Frei Rubião se sentou pensativo, ficou um momento de cabeça baixa e, em poucos instantes, ergueu-a e os olhos eram setas inflamadas de certeza.
– Tenho um nome. Creio que somente ele poderá te dar cabal autorização e todas as possibilidades ou garantias de mulher numa travessia pelo Brasil rumo à guerra do Paraguai. – Quem, frei? – perguntaram quase gritando as duas mulheres. – Ele é mesmo o único… apesar de ainda jovem, tem articulações boas no governo do Brasil… – Mas quem, frei? Fala, por favor – pediu nervosamente, Ana.
Frei Rubião, diante das duas amigas, pronunciou devagar, quase silabicamente, o nome e a função do promissor protetor de Ana Néri: – O senhor presidente da Província da Bahia, o doutor Manuel Pinto de Sousa Dantas!
Ana e Bárbara se aproximaram silenciosas. – O senhor tem contato com ele, frei? – quis saber Bárbara. Continuou: – É amigo do senhor? – Não, não é meu amigo, mas tenho amigos que o são e poderão ajudar…
Ana bateu palmas, alegre. Frei Rubião se espantou com a atitude. – Perdão! Perdoa-me, frei Rubião, não é adequado tal comportamento aqui no claustro… – Deixa! Deixa disso, dona Ana – falava sorrindo. – Ao menos não vejo mais lágrimas. A esperança já lhe deu alento e contentamento.
Ana sorriu satisfeita.
– O que faremos, então? Como poderemos ser vistas pelo presidente da Província da Bahia, e ele se interessar pela causa de nossa Ana? – falava como pensava Bárbara. – … hummm.

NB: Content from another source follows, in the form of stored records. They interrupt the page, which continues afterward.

Definition on_operations {A} (m : M OperationTable OperationError A) : K A :=
  map_err KOperation (zoom k_operations set_operations m).

Definition on_mail {A} (m : M PostOffice string A) : K A :=
  map_err KMail (zoom k_mail set_mail m).

Definition on_spaces {E A} (m : M (gmap SpaceId (ContextSpace Json)) E A) : M KernelRuntime E A :=
  zoom (λ k, spaces (k_processes k)) (λ s k, set_processes (set_spaces s (k_processes k)) k) m.

Definition on_admission {A} (m : M Production.State AdmissionError.t A) : KA A :=
  zoom k_admission set_admission m.

(** The budget controller the kernel shares with admission. *)
Definition on_controller {A} (m : M Controller AdmissionError.t A) : KA A := λ k n,
  match Production.budget (k_admission k) with
  | Some c => match m c n with
              | (r, c', n') => (r, set_admission (Production.with_budget (Some c') (k_admission k)) k, n')
              end
  | None => (Panic, k, n)
  end.

Definition on_registry (f : IdentityRegistry → IdentityRegistry) : K unit :=
  modify (λ k, set_identities (f (k_identities k)) k).

(** ** Queries *)

Definition inspect_process (id : ProcessId) : K ProcessSnapshot := on_processes (Process.inspect id).

Definition wait_process (id : ProcessId) : K (option ExitStatus) := on_processes (Process.wait_poll id).

Definition inspect_operation (id : OperationId) : K OperationRecord :=
  on_operations (Operation.inspect id).

Definition identity_for_agent (k : KernelRuntime) (agent : AgentId) : option ProcessIdentity :=
  by_agent (k_identities k) !! agent.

Como poderemos ser vistas… – repetiu Ana, feliz. – Pois bem, organizaremos uma festa onde estarão os amigos do frei Rubião e o presidente Manuel Pinto – articulou Bárbara.

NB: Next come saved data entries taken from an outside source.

(* ===== verification/KernelRun.v ===== *)
(** * Runs of the kernel

    The calls clients make of the kernel, one after another from boot, in any
    order: the runtime's own methods and the admission, budget, lease and space
    interfaces it hands out.  The transfer of remaining capacity between scopes
    is left out (it may close a scope above open ones, see [BudgetSpec]), and so
    is what goes through the queues of the mailboxes (see [Mailbox]).  No run panics, and every run keeps the kernel invariant:
    budgets are conserved, and an agent has one live process at most. *)
From S2P Require Import Prelude FabricTypes Budget BudgetInv BudgetSpec Lease Admission AdmissionInv.
From S2P Require Import Space Process Operation Supervision Mailbox BudgetGrow Runtime RuntimeInv RuntimeSpec.
Import Production.

Section Runs.
Context `{HEnv : Env} {Json : Type} (faults : N → ProcessId → option string).

Inductive KernelCall :=
| KSpawn (spec : SpawnSpec)
| KSignal (id : ProcessId) (sig : ProcessSignal.t)
| KExit (id : ProcessId) (reason : ExitReason.t)
| KReap (id : ProcessId)
| KDisconnect (connection : ConnectionId)
| KSetActive (id : ProcessId) (operation : option OperationId)
| KSupervise (id : ProcessId) (policy : RestartPolicy)
| KBindOsPid (id : ProcessId) (pid : OsProcessId)
| KRegisterMailbox (id : ProcessId) (target : Target) (mailbox : MailboxRef)
| KSubmit (request : OperationRequest)
| KSubmitWithId (id : OperationId) (request : OperationRequest)
| KStart (id : OperationId)
| KSucceed (id : OperationId)
| KFail (id : OperationId) (message : string)
| KPanic (id : OperationId) (message : string)
| KCancel (id : OperationId) (reason : CancelReason.t)
| KCreateRollout (rollout : string) (limit : BudgetRequest)
| KReserveProcess (scope : BudgetScopeId) (id : ProcessId) (request : BudgetRequest)
| KReserveOperation (scope : BudgetScopeId) (id : OperationId) (request : BudgetRequest)
| KReserveCapability (scope : BudgetScopeId) (permit : PermitId) (request : BudgetRequest)
| KCreateRoot (owner : string) (limit : BudgetRequest)
| KReserveChild (parent : BudgetScopeId) (kind : BudgetScopeKind.t) (owner : string)
    (request : BudgetRequest)
| KSettleReservation (r : BudgetReservationId) (usage : UsageReport)
| KRevokeReservation (r : BudgetReservationId)
| KAdmit (request : AdmissionRequest)
| KSettle (permit : PermitId) (usage : UsageReport)
| KRevoke (permit : PermitId) (reason : RevokeReason.t)
| KAcquireLease (principal : string) (request : LeaseRequest) (now_mono_ms : N)
| KReleaseLease (id : ResourceLeaseId)
| KUnregisterMailbox (target : Target)
| KUpsertBinding (space : SpaceId) (binding : ContextBinding.t)
| KSetOverlay (space : SpaceId) (key : string) (value : Json)
| KReleaseSpace (space : SpaceId).

Abbreviation K := (M (KernelRuntime (Json := Json)) KernelError).

Definition budget_call {A} (m : M (KernelRuntime (Json := Json)) AdmissionError.t A) : K unit :=
  map_err (KBudget "call") m ;; mret tt.

(** A call of the lease manager the kernel shares with admission. *)
Definition on_lease_manager {A} (m : M LeaseState AdmissionError.t A)
    : M Production.State AdmissionError.t unit :=
  st ← get_state;
  match lease_mgr st with
  | Some l => on_leases l m ;; mret tt
  | None => mret tt
  end.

Ana e frei Rubião se entreolharam e concordaram com a cabeça, silenciosamente. – Bendita e bendita a hora que me veio visitar, Bárbara – disse Ana, beijando as faces da amiga. – Agora, precisaremos saber quais pratos ele e a mulher mais apreciam – concluiu.
Bárbara fixou o frei. – Ele é casado? – indagou. – Não sei, mas deve ser; fácil de saber… – respondeu o homem.
Ana foi ao encontro de frei Rubião, beijou-lhe a mão direita e agradeceu: – Meu frei, estou satisfeita demais! Organizaremos imediatamente uma recepção. Logo comunicaremos ao senhor, pode ser assim?
Que bom! Que bom que esta mulher forte logo recobrou o ânimo. Veja como está! Contente… há pouco era um abismo de prostração e vazios! Valha-me Deus que permaneça assim sempre! Amém!
– Claro, minha filha. Contem comigo! Hoje mesmo procurarei aqueles que são do relacionamento do presidente.
Quando se fixaram, ambos perceberam a formidável cumplicidade que tramavam. – Vamos tomar um café, então – convidou o frei. – Sim, agora vamos! – retrucou Ana, empolgada.
E as duas se precipitaram à frente do frade, alvoroçadas, o homem andava rápido, mas agora eram elas: Ana e Bárbara.